The case right now is much more severe. Our most successful fundamental theory right now is string theory, which is a huge mess and requires supersymmetry (not in good shape). Even basic observations require immense energy scales, and strings (if they do exist) are practically impossible to find. High energy fundamental physics is truly a mystery right now. However other fields like cosmology or condensed matter are consistently coming up with new and interesting ideas that are actually being found.

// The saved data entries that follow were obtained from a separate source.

(** The most bytes one [write] system call transfers: [0x7ffff000] on
    Linux. *)
Definition MAX_RW_COUNT : Z := 2147479552.

(** What one system call takes of [buf]: all of it, or its first
    [MAX_RW_COUNT] bytes when it is longer. *)
Definition transferred (buf : list byte) : list byte :=
  if Z.of_nat (length buf) <=? MAX_RW_COUNT then buf
  else take (Z.to_nat MAX_RW_COUNT) buf.
Arguments transferred : simpl never.

(** [f.write(buf)] on a file opened with [buffering=0]: a single system
    call, which may take only a part of [buf]; the result is the number of
    bytes written, and the callers in this file do not look at it.  In
    append mode the bytes go to the end of the file, wherever the position
    is. *)
Definition write (fd : nat) (buf : list byte) : M world nat :=
  let* w := get in
  match fds w !! fd with
  | None => raise ValueError
  | Some f =>
      let d := default [] (files w !! name f) in
      let offset := if appending f then length d else pos f in
      let sent := transferred buf in
      modify (log (sys_write (name f) offset sent)) >>
      modify (set_files (fun m => match m !! name f with
                                  | Some _ => <[name f := splice d offset sent]> m
                                  | None => m
                                  end)) >>
      modify (set_fds (insert fd {| name := name f; appending := appending f;
                                    pos := (offset + length sent)%nat |})) >>
      ret (length sent)
  end.

(** [f.read()]: everything from the position to the end. *)
Definition read (fd : nat) : M world (list byte) :=
  let* w := get in
  match fds w !! fd with
  | None => raise ValueError
  | Some f =>
      let d := default [] (files w !! name f) in
      let data := drop (pos f) d in
      modify (log (sys_read (name f) (pos f) (length data))) >>
      modify (set_fds (insert fd {| name := name f; appending := appending f;
                                    pos := (pos f + length data)%nat |})) >>
      ret data
  end.

(** [os.path.getsize(path)]. *)
Definition os_path_getsize (path : string) : M world Z :=
  let* w := get in
  match files w !! path with
  | Some d => ret (Z.of_nat (length d))
  | None => raise FileNotFoundError
  end.

(** [b'\x00' * n]. *)
Definition zeros (n : Z) : list byte := replicate (Z.to_nat n) Byte.x00.

(** [os.urandom(n)]. *)
Definition os_urandom (n : Z) : M world (list byte) :=
  if n <? 0 then raise ValueError
  else
    let* w := get in
    modify (set_drawn (drawn w + Z.to_nat n)) >>
    ret (map (entropy w) (seq (drawn w) (Z.to_nat n))).

(** [os.remove(path)]. *)
Definition os_remove (path : string) : M world unit :=
  let* w := get in
  match files w !! path with
  | None => raise FileNotFoundError
  | Some _ =>
      if bool_decide (path ∈ sealed w) then raise PermissionError
      else
        modify (log (sys_unlink path)) >>
        modify (set_files (delete path))
  end.

Definition byte_xor (a b : byte) : byte :=
  default Byte.x00 (Byte.of_N (N.lxor (Byte.to_N a) (Byte.to_N b))).

Record SecureDeleteThread := {
  file_path : string;
  method : string;
  passes : Z
}.

Section Cipher.

(** The AES block function of the [cryptography] package: key and
    16-byte block to 16-byte block. *)
Variable aes : list byte -> list byte -> list byte.

(** [Cipher(AES(key), CFB(iv)).encryptor().update(data)]: full-block
    cipher feedback, byte by byte.  [reg] is the feedback register
    and [n] the position in it; the register is encrypted whenever a
    block starts, and each ciphertext byte replaces the register byte
    it was made from.  [finalize()] adds nothing. *)
Fixpoint cfb_update (key reg : list byte) (n : nat) (data : list byte)
  : list byte :=
  match data with
  | [] => []
  | p :: rest =>
      let reg := if Nat.eqb n 0 then aes key reg else reg in
      let c := byte_xor p (nth n reg Byte.x00) in
      c :: cfb_update key (<[n := c]> reg) (S n mod 16)%nat rest
  end.

Definition cfb_finalize : list byte := [].

Definition zero_fill (self : SecureDeleteThread) : M world unit :=
  with_open (file_path self) "ba+" (fun f =>
    for_range (Z.to_nat (passes self))
      (seek f 0 >>
       let* n := os_path_getsize (file_path self) in
       write f (zeros n) >>
       ret tt)).

Definition random_fill (self : SecureDeleteThread) : M world unit :=
  with_open (file_path self) "ba+" (fun f =>
    for_range (Z.to_nat (passes self))
      (seek f 0 >>
       let* n := os_path_getsize (file_path self) in
       let* buf := os_urandom n in
       write f buf >>
       ret tt)).

Definition dod_standard (self : SecureDeleteThread) : M world unit :=
  with_open (file_path self) "ba+" (fun f =>
    for_range 3
      (seek f 0 >>
       let* n := os_path_getsize (file_path self) in
       let* buf := os_urandom n in
       write f buf >>
       ret tt)).

Definition aes_wipe (self : SecureDeleteThread) : M world unit :=
  let* key := os_urandom 32 in
  let* iv := os_urandom 16 in
  with_open (file_path self) "ba+" (fun f =>
    seek f 0 >>
    let* data := read f in
    let encrypted_data := cfb_update key iv 0 data ++ cfb_finalize in
    seek f 0 >>
    write f encrypted_data >>
    ret tt).

(** [SecureDeleteThread.run]. *)
Definition run (self : SecureDeleteThread) : M world unit :=
  (if String.eqb (method self) "zero" then zero_fill self
   else if String.eqb (method self) "random" then random_fill self
   else if String.eqb (method self) "dod" then dod_standard self
   else if String.eqb (method self) "aes" then aes_wipe self
   else ret tt) >>
  os_remove (file_path self).

End Cipher.

(** The writes among system calls, as (offset, buffer) pairs. *)
Definition writes (cs : list syscall) : list (nat * list byte) :=
  omap (fun c => match c with sys_write _ o b => Some (o, b) | _ => None end) cs.

(** A store with the given files and a stream of random bytes, nothing
    open and nothing recorded. *)
Definition store (fs : gmap string (list byte)) (ro se : gset string)
    (rnd : nat -> byte) : world :=
  {| files := fs; readonly := ro; sealed := se; entropy := rnd; drawn := 0;
     fds := ∅; calls := [] |}.

End Eraser.

(** ** The caller: ShredSpaceApp.secure_delete_file *)

Module App.
Import Py.

Inductive ui_event :=
| QMessageBox_warning (title text : string)
| progress_bar_setValue (value : Z).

That being said I would not say that it's useless. Just as I would say that the scalar theory of gravity isn't useless. (or even scalar QED as well). When studying physics the only real way to progress is to make strong assumptions about things and work from there. The effect is much more pronounced now only because of how far behind experiment is. Before we could have chemistry we must first have alchemy. Before we have modern medicine we must have the four humors. Actually high energy theory is much more useful than these, because even if it is wrong it has led to applications outside of physics

>advancing physics
I can't say much about dealing with this because I never really cared. I just like learning physics. In this sense I think pessimists are correct, it's very unlikely anyone other than a dozen people at most will be considered to have advanced physics in the future. The people who do will of course have the mindset described in >>10795013

>> No.10829188

>>10797036
philosophy is just religion for pseuds. learn qft instead
https://ncatlab.org/nlab/show/A+first+idea+of+quantum+field+theory+--+Symmetries

>> No.10829192

>>10798213
based dirac

>> No.10829203

>>10799438
this. if you love physics nothing is more fun than grad school. no more boring undergrad shit, can research and fuck around, don't have existential dread from writing grants.

>> No.10829781

>>10827778
How did you get an industry job in another country? My degree is supposed to be internationally accreditted, but either you need to already have a work visa for a professional job or people just ignore your application. I even have citizenship in a European country, but they seem to strongly prefer degree holders from their own country.

I can't even find a shitty minimum wage job. The irony is that it was so fucking competative to get into this programme because ChemE was in such huge demand.

>> No.10829784

>>10827906
He applied to other firms as well as internally to his company's own patent division.